(* ===== verification/SchedKv.v ===== *)
(** * Ownership of KV blocks by the scheduler's requests

    The block tables of all live requests, seen as one multiset of references
    into the pool, and the part of the scheduler's invariant that concerns them:
    every reference a request holds is counted by the pool, and the blocks a
    sequence still writes belong to it alone and are not published.  Each
    operation on the pool and the cache is shown to keep that part. *)

From Stdlib Require Import ZArith Lia.
From stdpp Require Import prelude strings gmap fin_maps.
From S2P Require Import Prelude Base Config BlockPool PrefixCache BlockCache BlockCacheInv Scheduler.

(** ** The multiset of references *)

Definition req_table (st : RequestState) : list Z :=
  match scheduling st with Some sc => block_ids_ (block_table sc) | None => [] end.

Definition occ (h : gmap Z RequestState) (j : Z) : Z :=
  map_fold (fun _ st acc => count j (req_table st) + acc) 0 h.

Lemma occ_empty j : occ ∅ j = 0.
Proof. apply map_fold_empty. Qed.

Lemma occ_delete h p st j : h !! p = Some st -> occ h j = count j (req_table st) + occ (delete p h) j.
Proof. intros H. unfold occ. rewrite (map_fold_delete_L _ _ p st) by (done || intros; lia). done. Qed.

Lemma occ_insert_fresh h p st j : h !! p = None -> occ (<[p := st]> h) j = count j (req_table st) + occ h j.
Proof. intros H. unfold occ. rewrite map_fold_insert_L by (done || intros; lia). done. Qed.

Lemma occ_insert h p st st' j :
  h !! p = Some st -> occ (<[p := st']> h) j = occ h j - count j (req_table st) + count j (req_table st').
Proof.
  intros H. rewrite <- insert_delete_eq, occ_insert_fresh by apply lookup_delete_eq.
  rewrite (occ_delete h p st j H). lia.
Qed.

Lemma occ_nonneg h j : 0 <= occ h j.
Proof.
  induction h as [|p st h Hp IH] using map_ind; [by rewrite occ_empty|].
  rewrite occ_insert_fresh by done. pose proof (count_nonneg j (req_table st)). lia.
Qed.

Lemma occ_lookup h p st j : h !! p = Some st -> count j (req_table st) <= occ h j.
Proof. intros H. rewrite (occ_delete h p st j H). pose proof (occ_nonneg (delete p h) j). lia. Qed.

Lemma occ_two h p p' st st' j :
  h !! p = Some st -> h !! p' = Some st' -> p <> p' ->
  count j (req_table st) + count j (req_table st') <= occ h j.
Proof.
  intros H H' Hne. rewrite (occ_delete h p st j H).
  assert (count j (req_table st') <= occ (delete p h) j); [|lia].
  apply (occ_lookup _ p'). by rewrite lookup_delete_ne.
Qed.

Lemma count_lookup j (l : list Z) i : l !! i = Some j -> 1 <= count j l.
Proof. intros H. apply list_elem_of_lookup_2 in H. apply count_elem in H. lia. Qed.

Lemma count_lookup_two j (l : list Z) i i' :
  l !! i = Some j -> l !! i' = Some j -> i <> i' -> 2 <= count j l.
Proof.
  revert i i'. induction l as [|x l IH]; intros i i' H H' Hne; [done|]. simpl.
  destruct i as [|i], i' as [|i']; simpl in *; simplify_eq.
  - rewrite Z.eqb_refl. pose proof (count_lookup _ _ _ H'). lia.
  - rewrite Z.eqb_refl. pose proof (count_lookup _ _ _ H). lia.
  - pose proof (IH i i' H H'). destruct (j =? x); lia.
Qed.

(** ** The invariant on blocks *)

(** The index of the first block whose contents are not published yet. *)
Definition hash_bound (bs : Z) (sc : SequenceSchedulingState) : Z :=
  (executed_frontier sc - size_Z (pending_hash_tokens sc)) / bs.

Definition exclusive (extra : list Z) (h : gmap Z RequestState) (k : KvState) (j : Z) : Prop :=
  count j extra + occ h j = 1 /\ by_block_ (kv_cache k) !! j = None.

Record kv_part (extra : list Z) (h : gmap Z RequestState) (k : KvState) : Prop := mk_kv_part {
  kp_ok : kv_ok k;
  kp_own : forall j, count j extra + occ h j <= held k j;
  kp_excl : forall p st sc i j, h !! p = Some st -> scheduling st = Some sc ->
    block_ids_ (block_table sc) !! i = Some j ->
    hash_bound (block_size_ (kv_pool k)) sc <= Z.of_nat i -> exclusive extra h k j;
}.

Lemma kv_part_bs extra h k : kv_part extra h k -> 0 < block_size_ (kv_pool k).
Proof. intros H. by eapply kv_block_size_pos, kp_ok. Qed.

(** Updating a request without touching its table or lowering its bound. *)
Lemma kv_part_update extra h k p st st' :
  kv_part extra h k -> h !! p = Some st -> req_table st' = req_table st ->
  (forall sc', scheduling st' = Some sc' -> exists sc, scheduling st = Some sc /\
     hash_bound (block_size_ (kv_pool k)) sc <= hash_bound (block_size_ (kv_pool k)) sc') ->
  kv_part extra (<[p := st']> h) k.
Proof.
  intros [Hok Hown Hex] Hp Ht Hb.
  assert (forall j, occ (<[p := st']> h) j = occ h j) as Hocc.
  { intros j. rewrite (occ_insert h p st st' j Hp), Ht. lia. }
  split; [done|intros j; by rewrite Hocc|].
  intros q st1 sc1 i j Hq Hsc Hi Hle. unfold exclusive. rewrite Hocc.
  destruct (decide (q = p)) as [->|Hne].
  - rewrite lookup_insert_eq in Hq. injection Hq as <-.
    destruct (Hb sc1 Hsc) as (sc & Hs & Hle').
    assert (block_ids_ (block_table sc) = block_ids_ (block_table sc1)) as E.
    { unfold req_table in Ht. by rewrite Hsc, Hs in Ht. }
    apply (Hex p st sc i j); try done; [by rewrite E|lia].
  - rewrite lookup_insert_ne in Hq by done. by apply (Hex q st1 sc1 i).
Qed.

(** A new request has no blocks. *)
Lemma kv_part_new extra h k p st :
  kv_part extra h k -> h !! p = None -> scheduling st = None -> kv_part extra (<[p := st]> h) k.
Proof.
  intros [Hok Hown Hex] Hp Hs.
  assert (forall j, occ (<[p := st]> h) j = occ h j) as Hocc.
  { intros j. rewrite occ_insert_fresh by done. unfold req_table. by rewrite Hs. }
  split; [done|intros j; by rewrite Hocc|].
  intros q st1 sc1 i j Hq Hsc Hi Hle. unfold exclusive. rewrite Hocc.
  destruct (decide (q = p)) as [->|Hne].
  - rewrite lookup_insert_eq in Hq. by simplify_eq.
  - rewrite lookup_insert_ne in Hq by done. by apply (Hex q st1 sc1 i).
Qed.

(** Moving a request's table into the references in hand, and dropping it. *)
Lemma kv_part_take extra h k p st st' :
  kv_part extra h k -> h !! p = Some st -> scheduling st' = None ->
  kv_part (req_table st ++ extra) (<[p := st']> h) k.
Proof.
  intros [Hok Hown Hex] Hp Hs.
  assert (forall j, count j (req_table st ++ extra) + occ (<[p := st']> h) j = count j extra + occ h j) as Hocc.
  { intros j. rewrite (occ_insert h p st st' j Hp), count_app. unfold req_table at 3. rewrite Hs.
    simpl. lia. }
  split; [done|intros j; by rewrite Hocc|].
  intros q st1 sc1 i j Hq Hsc Hi Hle. unfold exclusive. rewrite Hocc.
  destruct (decide (q = p)) as [->|Hne].
  - rewrite lookup_insert_eq in Hq. by simplify_eq.
  - rewrite lookup_insert_ne in Hq by done. by apply (Hex q st1 sc1 i).
Qed.

(** Giving the references in hand to a request: all of them lie below its bound
    or are exclusive. *)
Lemma kv_part_give extra ids h k p st st' sc' :
  kv_part (ids ++ extra) h k -> h !! p = Some st -> scheduling st = None ->
  scheduling st' = Some sc' -> block_ids_ (block_table sc') = ids ->
  (forall i j, ids !! i = Some j -> hash_bound (block_size_ (kv_pool k)) sc' <= Z.of_nat i ->
     exclusive (ids ++ extra) h k j) ->
  kv_part extra (<[p := st']> h) k.
Proof.
  intros [Hok Hown Hex] Hp Hs Hs' Hids Hfresh.
  assert (forall j, count j extra + occ (<[p := st']> h) j = count j (ids ++ extra) + occ h j) as Hocc.
  { intros j. rewrite (occ_insert h p st st' j Hp), count_app. unfold req_table.
    rewrite Hs, Hs', Hids. simpl. lia. }
  split; [done|intros j; by rewrite Hocc|].
  intros q st1 sc1 i j Hq Hsc Hi Hle. unfold exclusive. rewrite Hocc.
  destruct (decide (q = p)) as [->|Hne].
  - rewrite lookup_insert_eq in Hq. injection Hq as <-. rewrite Hs' in Hsc. injection Hsc as <-.
    rewrite Hids in Hi. by apply (Hfresh i).
  - rewrite lookup_insert_ne in Hq by done. by apply (Hex q st1 sc1 i).
Qed.

(** ** The operations on the pool and the cache *)

Lemma kv_part_release extra h k t :
  kv_part (block_ids_ t ++ extra) h k ->
  exists k', release_request_blocks t k = Some k' /\ kv_part extra h k' /\ kv_geometry k k'.
Proof.
  intros [Hok Hown Hex].
  destruct (release_request_blocks_ok t k Hok) as (k' & Hr & Hok' & Hg & Hidx & Hh).
  { intros j. specialize (Hown j). rewrite count_app in Hown.
    pose proof (count_nonneg j extra). pose proof (occ_nonneg h j). lia. }
  exists k'. split_and!; [done| |done].
  assert (block_size_ (kv_pool k') = block_size_ (kv_pool k)) as Hbs by apply Hg.
  split; [done|intros j; rewrite Hh; specialize (Hown j); rewrite count_app in Hown; lia|].
  intros p st sc i j Hp Hsc Hi Hle. rewrite Hbs in Hle.
  destruct (Hex p st sc i j Hp Hsc Hi Hle) as [Hc Hn].
  assert (1 <= occ h j).
  { etrans; [|apply (occ_lookup h p st j Hp)]. unfold req_table. rewrite Hsc. by eapply count_lookup. }
  split; [|destruct Hidx as (_ & _ & -> & _); done].
  rewrite count_app in Hc. pose proof (count_nonneg j (block_ids_ t)).
  pose proof (count_nonneg j extra). lia.
Qed.

(** Fresh blocks are exclusive, whatever the reason they were allocated for. *)
Lemma kv_part_alloc extra h k n :
  kv_part extra h k -> 0 < n ->
  (exists t k', allocate_kv_blocks n k = Some (Value t, k') /\ kv_part (block_ids_ t ++ extra) h k' /\
     kv_geometry k k' /\ table_size t = n /\
     (forall j, j ∈ block_ids_ t -> exclusive (block_ids_ t ++ extra) h k' j) /\
     (forall j, by_block_ (kv_cache k) !! j = None -> by_block_ (kv_cache k') !! j = None)) \/
  (exists k', allocate_kv_blocks n k = Some (Unexpected KVBlockExhausted, k') /\
     kv_part extra h k' /\ kv_geometry k k').
Proof.
  intros [Hok Hown Hex] Hn.
  destruct (Z.le_gt_cases n (num_free_blocks (kv_pool k) + num_idle_blocks (kv_cache k))) as [Hle|Hgt].
  - left. destruct (allocate_kv_blocks_ok n _ k Hok) as (t & k' & Hr & Hok' & Hg & Hsz & Hnd & Hz & Hh); [lia|].
    assert (forall j, j ∈ block_ids_ t -> count j extra + occ h j = 0) as Hnew.
    { intros j Hj. destruct (Hz j Hj) as [Hj0 _]. specialize (Hown j). rewrite Hj0 in Hown.
      pose proof (count_nonneg j extra). pose proof (occ_nonneg h j). lia. }
    exists t, k'. split_and!; try done.
    + split; [done|intros j; rewrite Hh, count_app; specialize (Hown j); lia|].
      intros p st sc i j Hp Hsc Hi Hb. destruct Hg as [_ Hbs]. rewrite Hbs in Hb.
      destruct (Hex p st sc i j Hp Hsc Hi Hb) as [Hc Hnb].
      split; [|by eapply allocate_shrinks].
      rewrite count_app, (count_not_elem j (block_ids_ t)); [lia|].
      intros Hj. specialize (Hnew j Hj). lia.
    + intros j Hj. destruct (Hz j Hj) as [_ Hnb]. split; [|done]. specialize (Hnew j Hj).
      rewrite count_app. apply elem_of_Permutation in Hj as [l Hl]. rewrite Hl in Hnd.
      apply NoDup_cons in Hnd as [Hjl _].
      rewrite (count_perm j _ _ Hl). simpl. rewrite Z.eqb_refl, (count_not_elem j l) by done. lia.
    + intros j. by apply (allocate_shrinks n k (Value t)).
  - right. destruct (allocate_kv_blocks_fail n _ k Hok) as (k' & Hr & Hok' & Hg & _ & _ & Hh); [lia..|].
    exists k'. split_and!; try done.
    split; [done|intros j; specialize (Hh j); specialize (Hown j); lia|].
    intros p st sc i j Hp Hsc Hi Hb. destruct Hg as [_ Hbs]. rewrite Hbs in Hb.
    destruct (Hex p st sc i j Hp Hsc Hi Hb) as [Hc Hnb].
    split; [done|by eapply allocate_shrinks].
Qed.

(** A prefix lookup only returns published blocks, so it touches no exclusive one. *)
Lemma kv_part_lookup extra h k tokens :
  kv_part extra h k -> tokens <> [] ->
  exists r k', @lookup_prefix_cache lenient_build tokens 0 k = Some (r, k') /\
    kv_part (block_ids_ (lk_block_table r) ++ extra) h k' /\ kv_geometry k k' /\
    prefix_hit_blocks r = table_size (lk_block_table r) /\
    prefix_hit_blocks r * block_size_ (kv_pool k) <= size_Z tokens.
Proof.
  intros [Hok Hown Hex] Ht.
  destruct (@lookup_prefix_cache_ok lenient_build tokens 0 k eq_refl (or_introl eq_refl) Hok Ht)
    as (r & k' & Hr & Hok' & Hg & Hidx & Hhit & _ & Hlen & _ & [Hlong _] & Hh).
  exists r, k'. split_and!; try done.
  split; [done|intros j; rewrite Hh, count_app; specialize (Hown j); lia|].
  intros p st sc i j Hp Hsc Hi Hb. destruct Hg as [_ Hbs]. rewrite Hbs in Hb.
  destruct (Hex p st sc i j Hp Hsc Hi Hb) as [Hc Hnb].
  split; [|destruct Hidx as (_ & _ & -> & _); done].
  rewrite count_app, (count_not_elem j); [lia|]. intros Hj.
  apply list_elem_of_lookup in Hj as [n Hj].
  destruct (Forall2_lookup_r _ _ _ n j Hlong Hj) as (hh & _ & Hch).
  rewrite (proj2 (cached_hash_None _ k j Hok) Hnb) in Hch. done.
Qed.

(** Publishing the block at a request's bound and moving the bound past it. *)
Lemma kv_part_publish extra h k p st sc i id parent tokens st' sc' :
  kv_part extra h k -> h !! p = Some st -> scheduling st = Some sc ->
  block_ids_ (block_table sc) !! i = Some id -> hash_bound (block_size_ (kv_pool k)) sc = Z.of_nat i ->
  block_size_ (kv_pool k) <= size_Z tokens ->
  scheduling st' = Some sc' -> block_table sc' = block_table sc ->
  hash_bound (block_size_ (kv_pool k)) sc' = Z.of_nat i + 1 ->
  exists k', publish_full_block parent tokens id 0 k = Some (block_hash k parent tokens 0, k') /\
    kv_part extra (<[p := st']> h) k' /\ kv_pool k' = kv_pool k.
Proof.
  intros Hkp Hp Hsc Hi Hb Htok Hsc' Htab Hb'. pose proof Hkp as [Hok Hown Hex].
  destruct (Hex p st sc i id Hp Hsc Hi) as [Hone Hnb]; [lia|].
  assert (1 <= occ h id) as Hocc1.
  { etrans; [|apply (occ_lookup h p st id Hp)]. unfold req_table. rewrite Hsc. by eapply count_lookup. }
  destruct (publish_full_block_ok _ k parent tokens id 0 Hok Htok) as (k' & Hr & Hok' & Hpool & _ & Hch).
  { specialize (Hown id). pose proof (count_nonneg id extra). lia. }
  { intros hh Hhh. rewrite (proj2 (cached_hash_None _ k id Hok) Hnb) in Hhh. done. }
  exists k'. split_and!; [done| |done].
  assert (req_table st' = req_table st) as Ht by (unfold req_table; by rewrite Hsc, Hsc', Htab).
  assert (forall j, occ (<[p := st']> h) j = occ h j) as Hocc.
  { intros j. rewrite (occ_insert h p st st' j Hp), Ht. lia. }
  assert (forall j, j <> id -> by_block_ (kv_cache k) !! j = None ->
            by_block_ (kv_cache k') !! j = None) as Hkeep.
  { intros j Hj Hn. apply (cached_hash_None _ k' j Hok'). rewrite Hch, decide_False by done.
    by apply (cached_hash_None _ k j Hok). }
  split; [done|intros j; rewrite Hocc; unfold held; rewrite Hpool; apply Hown|].
  rewrite Hpool. intros q st1 sc1 n j Hq Hsc1 Hn Hle. unfold exclusive. rewrite Hocc.
  destruct (decide (q = p)) as [->|Hne].
  - rewrite lookup_insert_eq in Hq. injection Hq as <-. rewrite Hsc' in Hsc1. injection Hsc1 as <-.
    rewrite Htab in Hn. destruct (Hex p st sc n j Hp Hsc Hn) as [Hc Hnj]; [lia|].
    split; [done|]. apply Hkeep; [|done]. intros ->.
    assert (2 <= occ h id); [|pose proof (count_nonneg id extra); lia].
    etrans; [|apply (occ_lookup h p st id Hp)]. unfold req_table. rewrite Hsc.
    apply (count_lookup_two id _ i n); [done|done|lia].
  - rewrite lookup_insert_ne in Hq by done.
    destruct (Hex q st1 sc1 n j Hq Hsc1 Hn Hle) as [Hc Hnj]. split; [done|].
    apply Hkeep; [|done]. intros ->.
    assert (2 <= occ h id); [|pose proof (count_nonneg id extra); lia].
    etrans; [|by apply (occ_two h p q st st1 id Hp Hq); congruence].
    unfold req_table. rewrite Hsc, Hsc1.
    pose proof (count_lookup _ _ _ Hi). pose proof (count_lookup _ _ _ Hn). lia.
Qed.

^^^^^^^^^^^^^^^^

Word for word, repeat the data from its first line through the line with "(** ** The multiset of references *)", including both of those lines and no others.

(* ===== verification/SchedKv.v ===== *)
(** * Ownership of KV blocks by the scheduler's requests

    The block tables of all live requests, seen as one multiset of references
    into the pool, and the part of the scheduler's invariant that concerns them:
    every reference a request holds is counted by the pool, and the blocks a
    sequence still writes belong to it alone and are not published.  Each
    operation on the pool and the cache is shown to keep that part. *)

From Stdlib Require Import ZArith Lia.
From stdpp Require Import prelude strings gmap fin_maps.
From S2P Require Import Prelude Base Config BlockPool PrefixCache BlockCache BlockCacheInv Scheduler.

(** ** The multiset of references *)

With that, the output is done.